The CyberGIS team got serious with their Hadoop use in the summer of 2013. For more than a year the team had been using Twitter data to understand the possibility of early detection of flu outbreaks, using keywords from tweets to get real-time data such as time and location, then comparing to reported influenza outbreaks, to see if they could detect a pattern in how flu was spreading. As they began developing FluMapper, a platform to try and detect the spread of influenza through Twitter information that could potentially serve as an early warning and detection system, they knew they needed a better way to manage the data.

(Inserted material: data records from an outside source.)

(** ** C6 *)

(** C6. On an input whose first frame does not decode, when [ffmpeg] is
    missing or exits with a non-zero status, [fix_video_codec] raises the
    error of the subprocess call and returns no path; [ffmpeg] has been
    invoked once; and [process_video], its caller, fails with the same
    error in the same world. *)
Theorem fix_video_codec_transcode_failure input_path output_path w :
  readable w input_path = false ->
  (forall disk, ffmpeg (fs w) input_path output_path <> Some (0, disk)) ->
  exists e w',
    fix_video_codec input_path output_path w = (inl e, w') /\
    e = match ffmpeg (fs w) input_path output_path with
        | None => FileNotFoundError
        | Some (code, _) => CalledProcessError code
        end /\
    TranscodeFailure e = true /\
    ffmpeg_runs w' = (input_path, output_path) :: ffmpeg_runs w /\
    (forall out thr,
       output_path = str_replace out ".mp4" "_fixed.mp4" ->
       process_video input_path out thr w = (inl e, w')).
Proof.
  intros Hr Hfail.
  assert (Hfix : exists e w',
    fix_video_codec input_path output_path w = (inl e, w') /\
    e = match ffmpeg (fs w) input_path output_path with
        | None => FileNotFoundError
        | Some (code, _) => CalledProcessError code
        end /\
    TranscodeFailure e = true /\
    ffmpeg_runs w' = (input_path, output_path) :: ffmpeg_runs w).
  { rewrite fix_video_codec_unreadable by done.
    destruct (ffmpeg _ _ _) as [[code disk]|] eqn:Hf.
    - destruct (code =? 0) eqn:Hc.
      + apply Z.eqb_eq in Hc as ->. by destruct (Hfail disk).
      + by eexists _, _.
    - by eexists _, _. }
  destruct Hfix as (e & w' & Hfix & He & Ht & Hruns).
  exists e, w'. repeat apply conj; try done.
  intros out thr ->. by rewrite process_video_eq, Hfix.
Qed.

(** ** C7 *)

Lemma cannot_open_unreadable w path :
  cannot_open (fs w) path = true -> readable w path = false.
Proof.
  unfold cannot_open, readable. destruct (fs w !! path) as [vf|]; [|done].
  by destruct (vf_opens vf).
Qed.

(** C7, amended. A run whose source cannot be opened fails before the
    writer is created, so the Frame Sink never exists and the run itself
    writes nothing to disk. For a camera index the failure is the
    failed-to-open exception (SourceUnavailable). For a file path that
    cannot be opened the codec repair step runs first: when its transcode
    fails (as it does for a path that does not exist) the run fails with
    that transcode error, and when the transcode exits with status 0 but
    leaves no copy that opens the run fails with the failed-to-open
    exception. *)
Theorem unopenable_source_fails_without_sink
    camera_index input_path output_path duration thr w :
  let fixed_path := str_replace output_path ".mp4" "_fixed.mp4" in
  cameras w !! camera_index = None ->
  cannot_open (fs w) input_path = true ->
  (forall disk, ffmpeg (fs w) input_path fixed_path = Some (0, disk) ->
                cannot_open disk fixed_path = true) ->
  process_camera camera_index output_path duration thr w
    = (inl (FailedToOpenCamera camera_index), w) /\
  SourceUnavailable (FailedToOpenCamera camera_index) = true /\
  exists e w',
    process_video input_path output_path thr w = (inl e, w') /\
    e = match ffmpeg (fs w) input_path fixed_path with
        | None => FileNotFoundError
        | Some (code, _) =>
            if code =? 0 then FailedToOpenVideoFile else CalledProcessError code
        end /\
    (if SourceUnavailable e then TranscodeFailure e = false
     else TranscodeFailure e = true) /\
    open_writers w' = open_writers w /\
    open_caps w' = open_caps w /\
    fs w' = match ffmpeg (fs w) input_path fixed_path with
            | None => fs w
            | Some (_, disk) => disk
            end.
Proof.
  intros fixed_path Hcam Hfile Hrepair. repeat apply conj.
  - by rewrite process_camera_eq, Hcam.
  - done.
  - rewrite process_video_eq. fold fixed_path.
    rewrite fix_video_codec_unreadable by by apply cannot_open_unreadable.
    destruct (ffmpeg _ _ _) as [[code disk]|] eqn:Hf.
    + destruct (code =? 0) eqn:Hc.
      * apply Z.eqb_eq in Hc as ->. specialize (Hrepair disk eq_refl).
        unfold cannot_open in Hrepair. cbn.
        destruct (disk !! fixed_path) as [vf|].
        -- destruct (vf_opens vf); [done|]. by eexists _, _.
        -- by eexists _, _.
      * by eexists _, _.
    + by eexists _, _.
Qed.
(** Representation invariant of a tracker. *)
Definition tracker_wf (t : FileTracker) : Prop :=
  0 <= totalPages t < 2 ^ 32 /\
  totalPages t <= 32 * bitmapSize t /\
  match dirtyBitmap t with
  | None => bitmapSize t = 0
  | Some ws =>
      Z.of_nat (length ws) = bitmapSize t /\
      forall i, totalPages t <= i -> bit_at ws i = false
  end.

(** Every node of the list has a filename and a well-formed bitmap. *)
Definition state_wf {F : Type} (st : VfsTrackingState F) : Prop :=
  Forall (fun t => filename t <> None /\ tracker_wf t) (files st).

(** ** Specification-level definitions *)

(** Preconditions under which a marking call is within the range of the
    page counters. *)
Definition mark_in_range (t : FileTracker) (offset amount : Z) : Prop :=
  0 < pageSize t /\ 0 <= offset /\ 0 < amount /\
  offset + amount <= INT64_MAX /\
  (offset + amount - 1) / pageSize t + 32 < 2 ^ 32.

Definition name_matches (normalizedName : string) (t : FileTracker) : bool :=
  match filename t with
  | Some f => String.eqb f normalizedName
  | None => false
  end.

(** The tracker registered under a filename: the first node, from the head
    of the list, whose name equals the normalized filename. *)
Definition lookup_tracker {F : Type} (st : VfsTrackingState F) (name : string)
  : option FileTracker :=
  List.find (name_matches (normalize name)) (files st).

(** The state after a tracker for [normalizedName] has been pushed. *)
Definition push_fresh {F : Type} (a : Allocator) (st : VfsTrackingState F)
    (normalizedName : string) : VfsTrackingState F :=
  mkState
    (mkFileTracker (if strdup_ok a then Some normalizedName else None)
       None 0 0 (defaultPageSize st) 0 :: files st)
    (pRealVfs st) (defaultPageSize st).

(** The pages [vfs_tracking_get_dirty_pages] has to report for a filename. *)
Definition dirty_pages_of {F : Type} (st : VfsTrackingState F) (name : string)
  : list Z :=
  match lookup_tracker st name with
  | Some t => enumerateDirty t
  | None => []
  end.

(** What [vfs_tracking_get_dirty_pages] returns for a non-null filename and
    non-null out-parameters, as a function of the pages to report. *)
Definition dirty_pages_answer (a : Allocator) (pages : list Z)
    (count0 : Z) (pages0 : option (list Z))
  : Z * option Z * option (option (list Z)) :=
  match pages with
  | [] => (SQLITE_OK, Some 0, Some None)
  | _ :: _ =>
      if malloc_ok a
      then (SQLITE_OK, Some (Z.of_nat (length pages)), Some (Some pages))
      else (SQLITE_NOMEM, Some count0, Some pages0)
  end.

(** [clearAll]: the tracker with every word of its bitmap zeroed. *)
Definition clear_bits (t : FileTracker) : FileTracker :=
  mkFileTracker (filename t)
    (option_map (fun ws => replicate (length ws) 0) (dirtyBitmap t))
    (bitmapSize t) (totalPages t) (pageSize t) (isOpen t).

(** Two trackers that differ at most in [isOpen]. *)
Definition same_tracking (t t' : FileTracker) : Prop :=
  filename t' = filename t /\ dirtyBitmap t' = dirtyBitmap t /\
  bitmapSize t' = bitmapSize t /\ totalPages t' = totalPages t /\
  pageSize t' = pageSize t.

(** ** Test doubles: an allocator that succeeds, one that fails, and an
    in-memory backend whose file state is the file size *)

Definition alloc_ok : Allocator :=
  mkAllocator true true true true (fun _ => 3735928559).

Definition alloc_fail : Allocator :=
  mkAllocator false false false false (fun _ => 0).

Definition memfs_io : sqlite3_io_methods Z :=
  mk_io_methods Z
    (fun f => (SQLITE_OK, f))
    (fun f _ iAmt iOfst => (SQLITE_OK, Z.max f (iOfst + iAmt)))
    (fun f size => if size <? 0 then (10, f) else (SQLITE_OK, size)).

Definition memfs : sqlite3_vfs Z :=
  mk_vfs Z 8 512 (fun _ flags => (SQLITE_OK, 0, flags)) memfs_io.

Definition sqlite_memfs : Sqlite Z :=
  mk_sqlite Z
    (fun name =>
       match name with
       | Some n => if String.eqb n "memfs" then Some memfs else None
       | None => Some memfs
       end)
    SQLITE_OK 12.

(** The world after [vfs_tracking_init("memfs", 4096)]. *)
Definition world_memfs : World Z :=
  fst (vfs_tracking_init sqlite_memfs world_init (Some "memfs"%string) 4096).

(** A registry that holds one fresh tracker for "db.sqlite" with page size
    4096, as [vfs_tracking_get_file] creates it after initialization. *)
Definition tracker_db : FileTracker :=
  mkFileTracker (Some "db.sqlite"%string) None 0 0 4096 0.

Definition state_db : VfsTrackingState Z :=
  mkState [tracker_db] (Some memfs) 4096.

(** The tracker of [state_db] after 20 bytes were written at offset 4090. *)
Definition tracker_db_01 : FileTracker :=
  mkFileTracker (Some "db.sqlite"%string) (Some [3]) 1 2 4096 0.

(** An allocator that fails only in [malloc]. *)
Definition alloc_no_malloc : Allocator :=
  mkAllocator true true true false (fun _ => 0).

(** The registry after 20 bytes were written to "db.sqlite" at offset 4090:
    pages 0 and 1 are dirty. *)
Definition state_db_01 : VfsTrackingState Z :=
  mkState [tracker_db_01] (Some memfs) 4096.

(** The tracker of [state_db_01] after 10 more bytes were written at offset
    409600 (page 100). *)
Definition tracker_db_100 : FileTracker :=
  mkFileTracker (Some "db.sqlite"%string) (Some [3; 0; 0; 16]) 4 101 4096 0.

(** A handle on "db.sqlite" of [state_db], as [trackingOpen] sets it up. *)
Definition handle_db : TrackingFile Z := mkTrackingFile true 0 memfs_io (Some 0%nat).

(** A registry with trackers for "db.sqlite" (pointer 0, pages 0 and 1
    dirty) and "other.db" (pointer 1, fresh). *)
Definition state_two : VfsTrackingState Z :=
  mkState [mkFileTracker (Some "other.db"%string) None 0 0 4096 0; tracker_db_01]
    (Some memfs) 4096.

(** ** The end-to-end scenario with page size 4096
    Open "/db.sqlite", write 10 bytes at offset 0 (dirty pages [0]), write
    20 bytes at offset 4090 (dirty pages [0; 1]), close, reset (no dirty
    page), reopen under the name "db.sqlite" (still none). *)

Definition blank_handle : TrackingFile Z := mkTrackingFile false 0 memfs_io None.

Definition pages_after {A : Type} (r : outcome (VfsTrackingState Z * A))
  : outcome (Z * option Z * option (option (list Z))) :=
  x <- r ;;
  y <- vfs_tracking_get_dirty_pages alloc_ok (fst x) (Some "db.sqlite"%string)
         (Some 0) (Some None) ;;
  Ok (snd y).

Definition scenario_open : outcome (VfsTrackingState Z * TrackingFile Z) :=
  r <- trackingOpen alloc_ok (trackingVfs world_memfs) (g_state world_memfs)
         (Some "/db.sqlite"%string) blank_handle 6 ;;
  Ok (fst (fst (fst r)), snd (fst (fst r))).

Definition scenario_write (prev : outcome (VfsTrackingState Z * TrackingFile Z))
    (iAmt iOfst : Z) : outcome (VfsTrackingState Z * TrackingFile Z) :=
  x <- prev ;;
  r <- fileWrite alloc_ok (fst x) (snd x) [] iAmt iOfst ;;
  Ok (fst (fst r), snd (fst r)).

Definition scenario_close_reset
    (prev : outcome (VfsTrackingState Z * TrackingFile Z))
  : outcome (VfsTrackingState Z * Z) :=
  x <- prev ;;
  r <- fileClose (fst x) (snd x) ;;
  vfs_tracking_reset_dirty alloc_ok (fst (fst r)) (Some "/db.sqlite"%string).

Definition scenario_reopen (prev : outcome (VfsTrackingState Z * Z))
  : outcome (VfsTrackingState Z * TrackingFile Z) :=
  x <- prev ;;
  r <- trackingOpen alloc_ok (trackingVfs world_memfs) (fst x)
         (Some "db.sqlite"%string) blank_handle 6 ;;
  Ok (fst (fst (fst r)), snd (fst (fst r))).

(** ** Further definitions used by the properties beyond the claims *)

Definition INT_MAX : Z := 2 ^ 31 - 1.

(** The pages [startPage .. endPage] of the marking loop. *)
Definition in_marked_range (startPage endPage i : Z) : bool :=
  (startPage <=? i) && (i <=? endPage).

(** An allocator that fails only in [realloc]. *)
Definition alloc_no_realloc : Allocator :=
  mkAllocator true true false true (fun _ => 0).

(** [state_db] after one byte was written at offset [2^44]: the page index
    was truncated to 0. *)
Definition state_db_wrapped : VfsTrackingState Z :=
  mkState [mkFileTracker (Some "db.sqlite"%string) (Some [1]) 1 1 4096 0]
    (Some memfs) 4096.

(** The allocator that answers as [a] does, but grants every [realloc]. *)
Definition with_realloc (a : Allocator) : Allocator :=
  mkAllocator (calloc_ok a) (strdup_ok a) true (malloc_ok a) (fresh_word a).

(** The handle after a delegated call that returned the real file [real]. *)
Definition with_pReal {F : Type} (h : TrackingFile F) (real : F) : TrackingFile F :=
  mkTrackingFile (base_pMethods h) real (pReal_methods h) (pTracker h).

(** The handle [trackingOpen] sets up after a successful real open. *)
Definition opened_handle {F : Type} (pRealVfs : sqlite3_vfs F) (real : F)
    (tracker : option tracker_ptr) : TrackingFile F :=
  mkTrackingFile true real (pMethods pRealVfs) tracker.

(** An allocator whose [calloc] fails. *)
Definition alloc_no_calloc : Allocator :=
  mkAllocator false true true true (fun _ => 0).

(** An allocator whose [strdup] fails. *)
Definition alloc_no_strdup : Allocator :=
  mkAllocator true false true true (fun _ => 0).

(** ** Sequences of calls

    A client of the module is a sequence of calls to its functions and to
    the methods it installs, with arguments of the client's choice; every
    call has its own allocator oracle and [call_init] its own answer of the
    SQLite library.  [trackingOpen] is called by SQLite with the registered
    [trackingVfs].

    A tracker pointer can outlive the list it points into.  A
    [vfs_tracking_init] that gets past its two early returns sets
    [g_state.files = NULL] without freeing the nodes: they stay allocated
    and can still be used through the pointers handed out before.
    [vfs_tracking_shutdown] frees the nodes: a pointer to one of them
    dangles, and using it is undefined behaviour.  An epoch is the life of
    one list.  [dropped] keeps, for every past epoch, the nodes of its list
    that are still allocated: the list as init left it, or no node after a
    shutdown.  The address of a tracker is its epoch and its rank in the
    list of that epoch, and a file handle comes with the epoch of its
    [pTracker]. *)

Record Process (F : Type) : Type := mkProcess {
  now : World F;
  dropped : list (list FileTracker)
}.

Arguments mkProcess {F}.
Arguments now {F}.
Arguments dropped {F}.

Definition process_init {F : Type} : Process F := mkProcess world_init [].

Definition epoch {F : Type} (pr : Process F) : nat := length (dropped pr).

(** The nodes that the pointers of epoch [e] point into, as a registry:
    the registry itself for the current epoch, the nodes still allocated
    for a past epoch, none for an epoch that has not begun. *)
Definition memory_of {F : Type} (pr : Process F) (e : nat)
  : VfsTrackingState F :=
  if (e =? epoch pr)%nat then g_state (now pr)
  else mkState (default [] (dropped pr !! e))
         (pRealVfs (g_state (now pr))) (defaultPageSize (g_state (now pr))).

Soltani says the flu project emerged into a new, broader project called Move Pattern. Now the team is using their Hadoop experience to expand into a broader range of GIS operations and spatial analytics on social media, including studying spatial diffusion of ideas using Twitter hashtags, dyanmic analysis of neighborhoods in cities using people’s movements, and a health and safety warning system.

"People send billions of tweets every year," says Liu, "and we have to process this large amount of data. Hadoop is a good solution for us and Vlad Kindratenko of ISL is very responsive to any problems we encounter, often resolving our issues in less than a day. He wants to see us succeed in what we do."

Before discovering ISL, the team was using Hadoop on an XSEDE-allocated resource. It was not friendly, says Soltani, as every time he wanted to run a Hadoop code he had to submit job, wait for the job to be assigned, copy all the data to the Hadoop distributed file system (HDFS), and then run his code. It was very time-consuming and slowed the research process, particularly because he had to copy the data back and forth on each use.

"One huge advantage of the NCSA ISL cluster," he says, "is the instant availability of it, which enables us to run our experiments quickly, and having the data hosted on the HDFS permanently. This advantage helped to dramatically speed up our development and research and for that we are very thankful to Vlad and all the people who helped to set up this cluster."

In fact, says Liu, the ISL Hadoop experience was so beneficial to the team that a portion of a new cluster the CyberGIS Center is building and deploying through a Major Research Instrumentation grant from the National Science Foundation will be dedicated for Hadoop and data-driven geospatial data analytics and visualization research.